== SOURCE RECORDS

(* ===== verification/ProcessModel.v ===== *)
(** * Process data model

    [agent_libos/models/process.py]: resource budgets and usage with their
    validators, the durable reservation envelopes and their recovery pages,
    execution tokens, and the process row. *)

From S2P Require Import Prelude PyStr PyVal ProcessState.

(** ** Number validation *)

Definition _validate_resource_number (name : string) (value : pyval)
    (allow_none require_integer : bool) : res unit :=
  match value with
  | PNone =>
      if allow_none then Ok tt else Err (ValueError (name +:+ " must be numeric"))
  | PInt z =>
      f ← to_float (NInt z);
      _ ← raise_if (negb (sf_finite f)) (ValueError (name +:+ " must be finite"));
      raise_if (z <? 0)%Z (ValueError (name +:+ " cannot be negative"))
  | PFloat f =>
      _ ← raise_if (negb (sf_finite f)) (ValueError (name +:+ " must be finite"));
      _ ← raise_if (num_ltb (NFloat f) (NInt 0)) (ValueError (name +:+ " cannot be negative"));
      raise_if require_integer (ValueError (name +:+ " must be an integer"))
  | _ => Err (ValueError (name +:+ " must be numeric"))
  end.

Definition py_num (n : num) : pyval :=
  match n with NInt z => PInt z | NFloat f => PFloat f end.

Definition py_opt_num (n : option num) : pyval :=
  match n with Some n => py_num n | None => PNone end.

(** ** Resource usage *)

Inductive usage_field : Set :=
| runtime_seconds | tool_calls | child_processes | context_materialized_tokens
| llm_calls | llm_prompt_tokens | llm_completion_tokens | llm_total_tokens
| subprocess_wall_seconds | subprocess_cpu_seconds | subprocess_peak_memory_bytes
| external_read_bytes | external_write_bytes
| jsonrpc_request_bytes | jsonrpc_response_bytes
| mcp_request_bytes | mcp_response_bytes | deno_syscalls.

#[export] Instance usage_field_eq_dec : EqDecision usage_field.
Proof. solve_decision. Defined.

(** [fields(ResourceUsage)], in declaration order. *)
Definition usage_fields : list usage_field :=
  [runtime_seconds; tool_calls; child_processes; context_materialized_tokens;
   llm_calls; llm_prompt_tokens; llm_completion_tokens; llm_total_tokens;
   subprocess_wall_seconds; subprocess_cpu_seconds; subprocess_peak_memory_bytes;
   external_read_bytes; external_write_bytes;
   jsonrpc_request_bytes; jsonrpc_response_bytes;
   mcp_request_bytes; mcp_response_bytes; deno_syscalls].

Definition usage_field_name (f : usage_field) : string :=
  match f with
  | runtime_seconds => "runtime_seconds" | tool_calls => "tool_calls"
  | child_processes => "child_processes"
  | context_materialized_tokens => "context_materialized_tokens"
  | llm_calls => "llm_calls" | llm_prompt_tokens => "llm_prompt_tokens"
  | llm_completion_tokens => "llm_completion_tokens"
  | llm_total_tokens => "llm_total_tokens"
  | subprocess_wall_seconds => "subprocess_wall_seconds"
  | subprocess_cpu_seconds => "subprocess_cpu_seconds"
  | subprocess_peak_memory_bytes => "subprocess_peak_memory_bytes"
  | external_read_bytes => "external_read_bytes"
  | external_write_bytes => "external_write_bytes"
  | jsonrpc_request_bytes => "jsonrpc_request_bytes"
  | jsonrpc_response_bytes => "jsonrpc_response_bytes"
  | mcp_request_bytes => "mcp_request_bytes"
  | mcp_response_bytes => "mcp_response_bytes"
  | deno_syscalls => "deno_syscalls"
  end.

(** [_CONTINUOUS_USAGE_FIELDS]. *)
Definition continuous_usage (f : usage_field) : bool :=
  match f with
  | runtime_seconds | subprocess_wall_seconds | subprocess_cpu_seconds => true
  | _ => false
  end.

(** A usage vector: [getattr(usage, name)] is [uget usage name]. *)
Record ResourceUsage : Set := mk_usage { uget : usage_field → num }.

Definition usage_default (f : usage_field) : num :=
  if continuous_usage f then NFloat (S754_zero false) else NInt 0.

(** [ResourceUsage()]. *)
Definition usage_zero : ResourceUsage := mk_usage usage_default.

(** [ResourceUsage.validate]. *)
Definition usage_validate (u : ResourceUsage) : res unit :=
  foldR (fun _ f =>
    _validate_resource_number (usage_field_name f) (py_num (uget u f)) false
      (negb (continuous_usage f))) tt usage_fields.

(** ** Resource budgets *)

Inductive budget_field : Set :=
| max_tool_calls | max_child_processes | max_runtime_seconds
| max_context_materialization_total_tokens | max_llm_calls | max_llm_total_tokens
| max_subprocess_wall_seconds | max_subprocess_cpu_seconds
| max_subprocess_memory_bytes | max_external_read_bytes | max_external_write_bytes
| max_jsonrpc_bytes | max_mcp_bytes | max_deno_syscalls.

#[export] Instance budget_field_eq_dec : EqDecision budget_field.
Proof. solve_decision. Defined.

Definition budget_field_name (f : budget_field) : string :=
  match f with
  | max_tool_calls => "max_tool_calls" | max_child_processes => "max_child_processes"
  | max_runtime_seconds => "max_runtime_seconds"
  | max_context_materialization_total_tokens => "max_context_materialization_total_tokens"
  | max_llm_calls => "max_llm_calls" | max_llm_total_tokens => "max_llm_total_tokens"
  | max_subprocess_wall_seconds => "max_subprocess_wall_seconds"
  | max_subprocess_cpu_seconds => "max_subprocess_cpu_seconds"
  | max_subprocess_memory_bytes => "max_subprocess_memory_bytes"
  | max_external_read_bytes => "max_external_read_bytes"
  | max_external_write_bytes => "max_external_write_bytes"
  | max_jsonrpc_bytes => "max_jsonrpc_bytes" | max_mcp_bytes => "max_mcp_bytes"
  | max_deno_syscalls => "max_deno_syscalls"
  end.

(** [_CONTINUOUS_BUDGET_FIELDS]. *)
Definition continuous_budget (f : budget_field) : bool :=
  match f with
  | max_runtime_seconds | max_subprocess_wall_seconds | max_subprocess_cpu_seconds => true
  | _ => false
  end.

(** The optional ceilings, and the per-call context window that is always
    set. *)
Record ResourceBudget : Set := mk_budget {
  bget : budget_field → option num;
  max_context_materialization_tokens : num;
}.

Definition budget_validate (b : ResourceBudget) : res unit :=
  let check f := _validate_resource_number (budget_field_name f) (py_opt_num (bget b f)) true
                   (negb (continuous_budget f)) in
  _ ← foldR (fun _ f => check f) tt [max_tool_calls; max_child_processes; max_runtime_seconds];
  _ ← _validate_resource_number "max_context_materialization_tokens"
        (py_num (max_context_materialization_tokens b)) false true;
  foldR (fun _ f => check f) tt
    [max_context_materialization_total_tokens; max_llm_calls; max_llm_total_tokens;
     max_subprocess_wall_seconds; max_subprocess_cpu_seconds; max_subprocess_memory_bytes;
     max_external_read_bytes; max_external_write_bytes; max_jsonrpc_bytes; max_mcp_bytes;
     max_deno_syscalls].

(** ** Reservations *)

(** Capacity a parent has set aside for a child, by budget-field name. *)
Record ResourceReservation : Type := {
  res_parent_pid : string;
  res_child_pid : string;
  reserved : gmap string num;
  res_created_at : string;
  res_updated_at : string;
}.

(** [__post_init__]: every reserved quantity is a finite non-negative number. *)
Definition reservation_validate (r : ResourceReservation) : res unit :=
  foldR (fun _ kv => _validate_resource_number (fst kv) (py_num (snd kv)) false false) tt
    (map_to_list (reserved r)).

Inductive ResourceUsageReservationStatus : Set :=
| UR_ACTIVE | UR_SETTLED | UR_RELEASED | UR_CHARGED_MAXIMUM.

#[export] Instance ur_status_eq_dec : EqDecision ResourceUsageReservationStatus.
Proof. solve_decision. Defined.

Record ResourceUsageReservation : Type := {
  reservation_id : string;
  ur_pid : string;
  ur_usage : ResourceUsage;
  ur_status : ResourceUsageReservationStatus;
  reserved_by : string;
  ur_reason : string;
  settled_usage : option ResourceUsage;
  ur_created_at : string;
  ur_updated_at : string;
}.

Definition usage_reservation_validate (r : ResourceUsageReservation) : res unit :=
  foldR (fun _ nv => raise_if (String.eqb (strip (snd nv)) "")
                       (ValueError (fst nv +:+ " must be non-empty"))) tt
    [("reservation_id", reservation_id r); ("pid", ur_pid r);
     ("reserved_by", reserved_by r); ("reason", ur_reason r);
     ("created_at", ur_created_at r); ("updated_at", ur_updated_at r)].

(** ** Recovery cursors, pages and summaries *)

Record ResourceUsageReservationCursor : Set := {
  cur_created_at : string;
  cur_reservation_id : string;
}.

#[export] Instance cursor_eq_dec : EqDecision ResourceUsageReservationCursor.
Proof. solve_decision. Defined.

Definition mk_cursor (created_at id : string) : res ResourceUsageReservationCursor :=
  _ ← raise_if (String.eqb created_at "")
        (ValueError "resource usage reservation cursor created_at must not be empty");
  _ ← raise_if (String.eqb id "")
        (ValueError "resource usage reservation cursor reservation_id must not be empty");
  Ok {| cur_created_at := created_at; cur_reservation_id := id |}.

(** [dataclass(order=True)]: lexicographic in field order. *)
Definition cursor_ltb (a b : ResourceUsageReservationCursor) : bool :=
  str_ltb (cur_created_at a) (cur_created_at b)
  || (String.eqb (cur_created_at a) (cur_created_at b)
      && str_ltb (cur_reservation_id a) (cur_reservation_id b)).

Record ResourceUsageReservationPage : Type := {
  page_records : list ResourceUsageReservation;
  next_cursor : option ResourceUsageReservationCursor;
}.

Definition mk_page (records : list ResourceUsageReservation)
    (next : option ResourceUsageReservationCursor) : res ResourceUsageReservationPage :=
  _ ← raise_if (match next, records with Some _, [] => true | _, _ => false end)
        (ValueError "empty resource usage reservation page cannot have a cursor");
  Ok {| page_records := records; next_cursor := next |}.

Record RecoverySummary : Set := {
  total_count : Z;
  sample_ids : list string;
}.

(** [ResourceUsageReservationRecoverySummary.__post_init__]; the stale
    execution and capability summaries have the same checks. *)
Definition mk_summary (total : Z) (sample : list string) : res RecoverySummary :=
  _ ← raise_if (total <? 0)%Z
        (ValueError "resource usage recovery total_count must be non-negative");
  _ ← raise_if (total <? Z.of_nat (length sample))%Z
        (ValueError "resource usage recovery sample exceeds total_count");
  _ ← raise_if (existsb (fun s => String.eqb s "") sample)
        (ValueError "resource usage recovery sample ids must be non-empty");
  Ok {| total_count := total; sample_ids := sample |}.

Definition truncated (s : RecoverySummary) : bool :=
  (Z.of_nat (length (sample_ids s)) <? total_count s)%Z.

(** ** Process rows and execution tokens *)

Record ProcessExecutionToken : Set := {
  tok_pid : string;
  tok_generation : Z;
  tok_owner_id : string;
  tok_lease_id : string;
  tok_task_run_epoch : option Z;
}.

#[export] Instance token_eq_dec : EqDecision ProcessExecutionToken.
Proof. solve_decision. Defined.

Record AgentProcess : Type := {
  pid : string;
  parent_pid : option string;
  image_id : string;
  status : ProcessStatus;
  goal_oid : option string;
  memory_view : option pyval;
  capabilities : list string;
  loaded_skills : list (string * pyval);
  tool_table : list (string * string);
  event_cursor : option string;
  checkpoint_head : option string;
  resource_budget : ResourceBudget;
  resource_usage : ResourceUsage;
  created_at : string;
  updated_at : string;
  working_directory : string;
  status_message : option string;
  wait_state : option ProcessWaitState;
  outcome : option ProcessOutcome;
  state_generation : Z;
  llm_profile_id : string;
  model_tool_table : list (string * string);
  revision : Z;
  execution_generation : Z;
  execution_owner_id : option string;
  execution_lease_id : option string;
  task_run_id : option string;
  task_run_epoch : option Z;
  task_run_role : option string;
}.

(** ** Properties of the validators *)

Lemma validate_number_int name z allow_none :
  _validate_resource_number name (PInt z) allow_none true = Ok tt → (0 <= z)%Z.
Proof.
  cbn. intros H. res_simpl. destruct (Z.ltb_spec z 0); [done|lia].
Qed.

Definition nonneg_num (n : num) : Prop :=
  match n with
  | NInt z => (0 <= z)%Z
  | NFloat f => sf_finite f = true ∧ num_ltb (NFloat f) (NInt 0) = false
  end.

Lemma validate_number_nonneg name n allow_none ri :
  _validate_resource_number name (py_num n) allow_none ri = Ok tt → nonneg_num n.
Proof.
  destruct n as [z|f]; cbn -[num_ltb to_float]; intros H; res_simpl.
  - destruct (Z.ltb_spec z 0); [done|lia].
  - done.
Qed.

Lemma foldR_unit_Ok {A} (f : A → res unit) l :
  foldR (fun _ x => f x) tt l = Ok tt ↔ ∀ x, x ∈ l → f x = Ok tt.
Proof.
  induction l as [|x l IH]; cbn.
  - split; [|done]. intros _ x Hx. set_solver.
  - rewrite bind_Ok. split.
    + intros ([] & Hx & Hl) y [->|Hy]%elem_of_cons; [done|]. by apply IH.
    + intros H. exists tt. split; [apply H; set_solver|]. apply IH. set_solver.
Qed.

Lemma usage_fields_complete f : f ∈ usage_fields.
Proof. destruct f; unfold usage_fields; set_solver. Qed.

(** A usage vector passes validation only if every counter is a finite
    non-negative number and every discrete counter is an integer. *)
Theorem usage_validate_sound (u : ResourceUsage) :
  usage_validate u = Ok tt →
  ∀ f, nonneg_num (uget u f)
     ∧ (continuous_usage f = false → ∃ z, uget u f = NInt z ∧ (0 <= z)%Z).
Proof.
  unfold usage_validate. rewrite foldR_unit_Ok. intros H f.
  specialize (H f (usage_fields_complete f)).
  split; [by eapply validate_number_nonneg|]. intros Hc. rewrite Hc in H.
  destruct (uget u f) as [z|g] eqn:E.
  - exists z. split; [done|]. by eapply validate_number_int.
  - cbn -[num_ltb] in H. by res_simpl.
Qed.

Lemma usage_validate_sound_witness :
  usage_validate usage_zero = Ok tt ∧
  ∀ f, nonneg_num (uget usage_zero f)
     ∧ (continuous_usage f = false → ∃ z, uget usage_zero f = NInt z ∧ (0 <= z)%Z).
Proof. split; [by vm_compute|]. apply usage_validate_sound. by vm_compute. Defined.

====

- _TASK_:
Reproduce the records above exactly, from the first line to the line that holds "mcp_response_bytes | deno_syscalls.", inclusive, and omit everything after it.

- _EXPECTED ANSWER_:
(* ===== verification/ProcessModel.v ===== *)
(** * Process data model

    [agent_libos/models/process.py]: resource budgets and usage with their
    validators, the durable reservation envelopes and their recovery pages,
    execution tokens, and the process row. *)

From S2P Require Import Prelude PyStr PyVal ProcessState.

(** ** Number validation *)

Definition _validate_resource_number (name : string) (value : pyval)
    (allow_none require_integer : bool) : res unit :=
  match value with
  | PNone =>
      if allow_none then Ok tt else Err (ValueError (name +:+ " must be numeric"))
  | PInt z =>
      f ← to_float (NInt z);
      _ ← raise_if (negb (sf_finite f)) (ValueError (name +:+ " must be finite"));
      raise_if (z <? 0)%Z (ValueError (name +:+ " cannot be negative"))
  | PFloat f =>
      _ ← raise_if (negb (sf_finite f)) (ValueError (name +:+ " must be finite"));
      _ ← raise_if (num_ltb (NFloat f) (NInt 0)) (ValueError (name +:+ " cannot be negative"));
      raise_if require_integer (ValueError (name +:+ " must be an integer"))
  | _ => Err (ValueError (name +:+ " must be numeric"))
  end.

Definition py_num (n : num) : pyval :=
  match n with NInt z => PInt z | NFloat f => PFloat f end.

Definition py_opt_num (n : option num) : pyval :=
  match n with Some n => py_num n | None => PNone end.

(** ** Resource usage *)

Inductive usage_field : Set :=
| runtime_seconds | tool_calls | child_processes | context_materialized_tokens
| llm_calls | llm_prompt_tokens | llm_completion_tokens | llm_total_tokens
| subprocess_wall_seconds | subprocess_cpu_seconds | subprocess_peak_memory_bytes
| external_read_bytes | external_write_bytes
| jsonrpc_request_bytes | jsonrpc_response_bytes
| mcp_request_bytes | mcp_response_bytes | deno_syscalls.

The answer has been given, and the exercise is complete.